-- PROBLEM STATEMENT --
Where the records below reach the line containing "too, which is", start transcribing, and end with the line containing "(** What a [DataView]", exactly and with nothing else added.
────────
(** * The roles router of the a2 access-control service

    A shallow embedding of the Express router that administers roles,
    resources and permissions (the file with [router.post('/')],
    [router.delete('/:roleName')], [updateAppRoutes], ...), and the
    properties of its request handlers.

    The router talks to three collaborators that are not part of it:
    - [req.app.acl], the access-control store: an interface here
      ([AclBackend]), with a reference store that follows the written
      contract of the store ([RefStore]);
    - [req.app.db.model('application')], the application route registry:
      an interface ([Registry]);
    - [async.auto], the task driver: [async_auto] below.

    Handlers are written in a small state monad over a [World]: the store,
    the registry, the part of the JavaScript heap that outlives a request
    ([Object.prototype] and what the router may leave on it) and the trace
    of everything the handler did (backend calls, registry calls, and the
    responses [next(err)], [res.json(v)], [res.send(v)]). *)

From stdpp Require Import gmap strings list fin_maps.
From Stdlib Require Import ZArith Ascii.

Set Warnings "-clear-no-such-hyp".

Open Scope string_scope.
Open Scope list_scope.

(** ** Data *)

(** A JavaScript [Error] as the router builds and forwards it:
    [new Error(message)] with an optional [status]. *)
Record Err := mkErr { err_message : string; err_status : option nat }.

(** The object [whatResources] yields, by its own properties: resource
    name to permission array. It is a plain object, so reading a name that
    is not among them goes on to [Object.prototype]: see [member]. *)
Abbreviation ResMap := (gmap string (list string)).

(** What a handler reads from an object, puts in a response, or hands to a
    callback: [undefined], an array of strings, the whole object of
    [whatResources], a function that is a member of [Object.prototype]
    (named by the property under which every object inherits it), or
    [Object.prototype] itself. *)
Inductive Value :=
| VUndefined
| VArray (l : list string)
| VObject (m : ResMap)
| VFunction (name : string)
| VPrototype.

(** Truthiness: of these values only [undefined] is falsy (an empty array
    is truthy). *)
Definition truthyValue (v : Value) : bool :=
  match v with
  | VUndefined => false
  | _ => true
  end.

(** An argument that the store accepts as one string or as an array; the
    router can also pass on a value that is neither ([Other]). *)
Inductive StrOrArr :=
| Str (s : string)
| Arr (l : list string)
| Other (v : Value).

(** The strings that such an argument names. *)
Definition makeArray (x : StrOrArr) : list string :=
  match x with
  | Str s => [s]
  | Arr l => l
  | Other _ => []
  end.

(** One entry of [req.body.allows]. *)
Record Allow := mkAllow {
  a_resources : list string;
  a_permissions : list string
}.

(** [req.body]; a field that is absent is [None]. *)
Record Body := mkBody {
  b_roles : option string;
  b_allows : option (list Allow);
  b_resources : option (list string);
  b_permissions : option (list string)
}.

(** [req.params]: [roleName], the wildcard [req.params[0]] and
    [permissionName]. *)
Record Params := mkParams {
  p_roleName : option string;
  p_0 : option string;
  p_permissionName : option string
}.

Record Req := mkReq { params : Params; body : Body }.

(** [x || ''] on a route parameter. *)
Definition orEmpty (x : option string) : string :=
  match x with
  | Some (String c s) => String c s
  | _ => ""
  end.

(** JavaScript truthiness of an optional string: absent and [''] are falsy. *)
Definition truthyStr (x : option string) : bool :=
  match x with
  | Some (String _ _) => true
  | _ => false
  end.

(** Truthiness of an optional array or object: only absence is falsy. *)
Definition truthy {A : Type} (x : option A) : bool :=
  match x with
  | Some _ => true
  | None => false
  end.

(** An array field read on a path where validation has found it present. *)
Definition arr (x : option (list string)) : list string := default [] x.

(** [Array.prototype.indexOf]: position of the first occurrence, or -1. *)
Fixpoint indexOf (x : string) (l : list string) : Z :=
  match l with
  | [] => (-1)%Z
  | y :: l' =>
      if String.eqb y x then 0%Z
      else let i := indexOf x l' in
           if (i =? -1)%Z then (-1)%Z else (i + 1)%Z
  end.

(** ** [Object.prototype]

    The members that every plain object inherits. The functions are given
    with their [length]; [__proto__] is an accessor that yields
    [Object.prototype] itself. *)

Definition objectPrototype : list (string * nat) :=
  [ ("constructor", 1); ("__defineGetter__", 2); ("__defineSetter__", 2);
    ("hasOwnProperty", 1); ("__lookupGetter__", 1); ("__lookupSetter__", 1);
    ("isPrototypeOf", 1); ("propertyIsEnumerable", 1); ("toString", 0);
    ("valueOf", 0); ("toLocaleString", 0) ]%nat.

Fixpoint assoc {A} (k : string) (l : list (string * A)) : option A :=
  match l with
  | [] => None
  | (k', a) :: l' => if String.eqb k' k then Some a else assoc k l'
  end.

(** [f.length] of the member function named [name]. *)
Definition arityOf (name : string) : option nat := assoc name objectPrototype.

(** What of the heap outlives a request and is within the router's reach:
    the property [routes] of [Object.prototype], and the property [routes]
    of the functions that are members of [Object.prototype] (of [Object]
    under ["constructor"], and so on). Neither exists until
    [updateAppRoutes] creates it. *)
Record Heap := mkHeap {
  protoRoutes : option (list string);
  memberRoutes : gmap string (list string)
}.

(** The heap of a process in which [Object.prototype] is as the language
    defines it. *)
Definition untouched : Heap := mkHeap None ∅.

Definition withProto (routes : list string) (g : Heap) : Heap :=
  mkHeap (Some routes) (memberRoutes g).

Definition withMember (f : string) (routes : list string) (g : Heap) : Heap :=
  mkHeap (protoRoutes g) (<[f := routes]> (memberRoutes g)).

(** [({})[name]]: what a plain object with no own property [name] yields
    for it. *)
Definition inherited (g : Heap) (name : string) : Value :=
  if String.eqb name "__proto__" then VPrototype
  else match arityOf name with
       | Some _ => VFunction name
       | None =>
           if String.eqb name "routes" then
             match protoRoutes g with
             | Some routes => VArray routes
             | None => VUndefined
             end
           else VUndefined
       end.
(** * Telegram text-to-speech worker: the request-to-audio pipeline

    A shallow embedding of [src/worker.js] (a Cloudflare Worker that answers
    Telegram webhook updates with speech synthesised by the Gemini API) and
    the properties of its WAV encoder and of its message pipeline.

    Conventions of the embedding.
    - A JavaScript string is the list of its UTF-16 code units.
    - [ArrayBuffer]s live in a heap of byte lists; a [DataView] or a
      [Uint8Array] over a buffer is the location of that buffer, so that the
      aliasing of [buffer], [view] and [wavData] in [pcmToWav] is kept.
    - An [async] function is a computation in the monad [M]: it threads the
      heap and the chronological trace of effects, and either completes
      normally or throws.  There is one task per invocation and every
      [await] is sequential, so [await] is the monad's bind.
    - The outside world (the global [fetch] and [atob]) is a parameter: the
      answer to an outbound request may depend on everything done so far.
    - Inbound data is what [request.json()] gives: an arbitrary JSON value.
      Reading a member of [undefined] or [null] throws a type error, as do
      [text.trim()] on a text that is not a string and [chatId.toString()]
      on a chat id that is [undefined] or [null].  The messages the
      Telegram Bot API delivers (a chat with an integer id, a text that is
      a string or absent) are the record [Message], embedded in JSON by
      [message_json].  The provider's answer is an arbitrary JSON value
      too, which is what the optional chaining of [generateSpeech] is
      written for.
    - Numeric arguments of [pcmToWav] are integer-valued doubles, kept as
      integers; their products are rounded to the nearest double as
      JavaScript rounds them. *)

From Stdlib Require Import ZArith Lia Strings.Byte Ascii String.
From stdpp Require Import gmap list strings.

Set Warnings "-register-all".

(** ** Bytes and little-endian integers *)

(** [ToUint8]: the conversion a typed array or a [DataView] applies to a
    stored number. *)
Definition byte_of_Z (v : Z) : byte :=
  default x00 (Byte.of_N (Z.to_N (v mod 256))).

Definition Z_of_byte (b : byte) : Z := Z.of_N (Byte.to_N b).

(** The [n] low-order bytes of [v], least significant first. *)
Fixpoint le_bytes (n : nat) (v : Z) : list byte :=
  match n with
  | O => []
  | S n' => byte_of_Z v :: le_bytes n' (v / 256)
  end.

(** What a [DataView] setter stores for an [n]-byte unsigned integer. *)
Definition uint_bytes (n : nat) (v : Z) (littleEndian : bool) : list byte :=
  if littleEndian then le_bytes n v else rev (le_bytes n v).

(** Reading a little-endian unsigned integer back. *)
Fixpoint le_value (bs : list byte) : Z :=
  match bs with
  | [] => 0
  | b :: bs' => Z_of_byte b + 256 * le_value bs'
  end.

Definition slice (off len : nat) (bs : list byte) : list byte :=
  take len (drop off bs).
(** * JsonDb: a throttled, write-coalescing JSON document store

    Shallow embedding of [src/cli/utils/json-db/index.ts] (class [JsonDb]).

    The class keeps a document in memory ([payload]), applies partial
    updates to it synchronously and writes it to a single file.  Writes are
    throttled and coalesced by the method [store], which is driven by four
    kinds of events of the JavaScript event loop: a call of [update], a call
    of [flush], a timer armed with [setTimeout] firing, and the completion
    (success or failure) of [writeFile].  Every synchronous stretch of code
    is one atomic step of the model and reads one value of [Date.now()]. *)

From Stdlib Require Import ZArith Lia Ascii String.
From stdpp Require Import base option list gmap strings.

#[local] Set Warnings "-register-all".
#[local] Open Scope Z_scope.

(** ** JavaScript values

    The values a JSON file can hold, plus [undefined] (the result of reading
    a property that is not there).  Numbers are modelled as integers: the
    only numbers the store computes with are millisecond timestamps. *)

Inductive value :=
  | VUndefined
  | VNull
  | VBool (b : bool)
  | VNum (n : Z)
  | VStr (s : string)
  | VArr (l : list value)
  | VObj (m : gmap string value).

(** [!v] is [true] exactly for these values. *)
Definition falsy (v : value) : bool :=
  match v with
  | VUndefined | VNull => true
  | VBool b => negb b
  | VNum n => n =? 0
  | VStr s => bool_decide (s = EmptyString)
  | VArr _ | VObj _ => false
  end.

(** Reading a property of [undefined] or [null] raises a [TypeError]. *)
Definition nullish (v : value) : bool :=
  match v with
  | VUndefined | VNull => true
  | _ => false
  end.

(** [v.k] for a value that is not nullish.  None of the keys the store reads
    ([meta], [data], [createTime], [lastSync], [lastUpdate]) is a built-in
    property of arrays, strings, numbers or booleans. *)
Definition get (v : value) (k : string) : value :=
  match v with
  | VObj m => default VUndefined (m !! k)
  | _ => VUndefined
  end.

(** [typeof v === 'number'] *)
Definition is_number (v : value) : bool :=
  match v with
  | VNum _ => true
  | _ => false
  end.

(** The number held by a value that [is_number] has accepted. *)
Definition number_of (v : value) : Z :=
  match v with
  | VNum n => n
  | _ => 0
  end.

(** A function either returns or throws. *)
Inductive completion (A : Type) :=
  | Thrown
  | Normal (a : A).
Arguments Thrown {A}.
Arguments Normal {A} a.

(** ** Deep merge with deletion

    [assignDeepWithDelete] is [getCustomAssign] of the package
    [super-assign], configured with [deleteValue: null] (lines 9-12). *)

(** The delete sentinel chosen at line 11. *)
Definition deleteValue : value := VNull.

Definition apply_field (d : option value)
    (f : option (option value -> option value)) : option value :=
  match f with
  | None => d
  | Some f => f d
  end.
────────
-- SOLUTION FOR THIS TASK --
      too, which is what the optional chaining of [generateSpeech] is
      written for.
    - Numeric arguments of [pcmToWav] are integer-valued doubles, kept as
      integers; their products are rounded to the nearest double as
      JavaScript rounds them. *)

From Stdlib Require Import ZArith Lia Strings.Byte Ascii String.
From stdpp Require Import gmap list strings.

Set Warnings "-register-all".

(** ** Bytes and little-endian integers *)

(** [ToUint8]: the conversion a typed array or a [DataView] applies to a
    stored number. *)
Definition byte_of_Z (v : Z) : byte :=
  default x00 (Byte.of_N (Z.to_N (v mod 256))).

Definition Z_of_byte (b : byte) : Z := Z.of_N (Byte.to_N b).

(** The [n] low-order bytes of [v], least significant first. *)
Fixpoint le_bytes (n : nat) (v : Z) : list byte :=
  match n with
  | O => []
  | S n' => byte_of_Z v :: le_bytes n' (v / 256)
  end.

(** What a [DataView] setter stores for an [n]-byte unsigned integer. *)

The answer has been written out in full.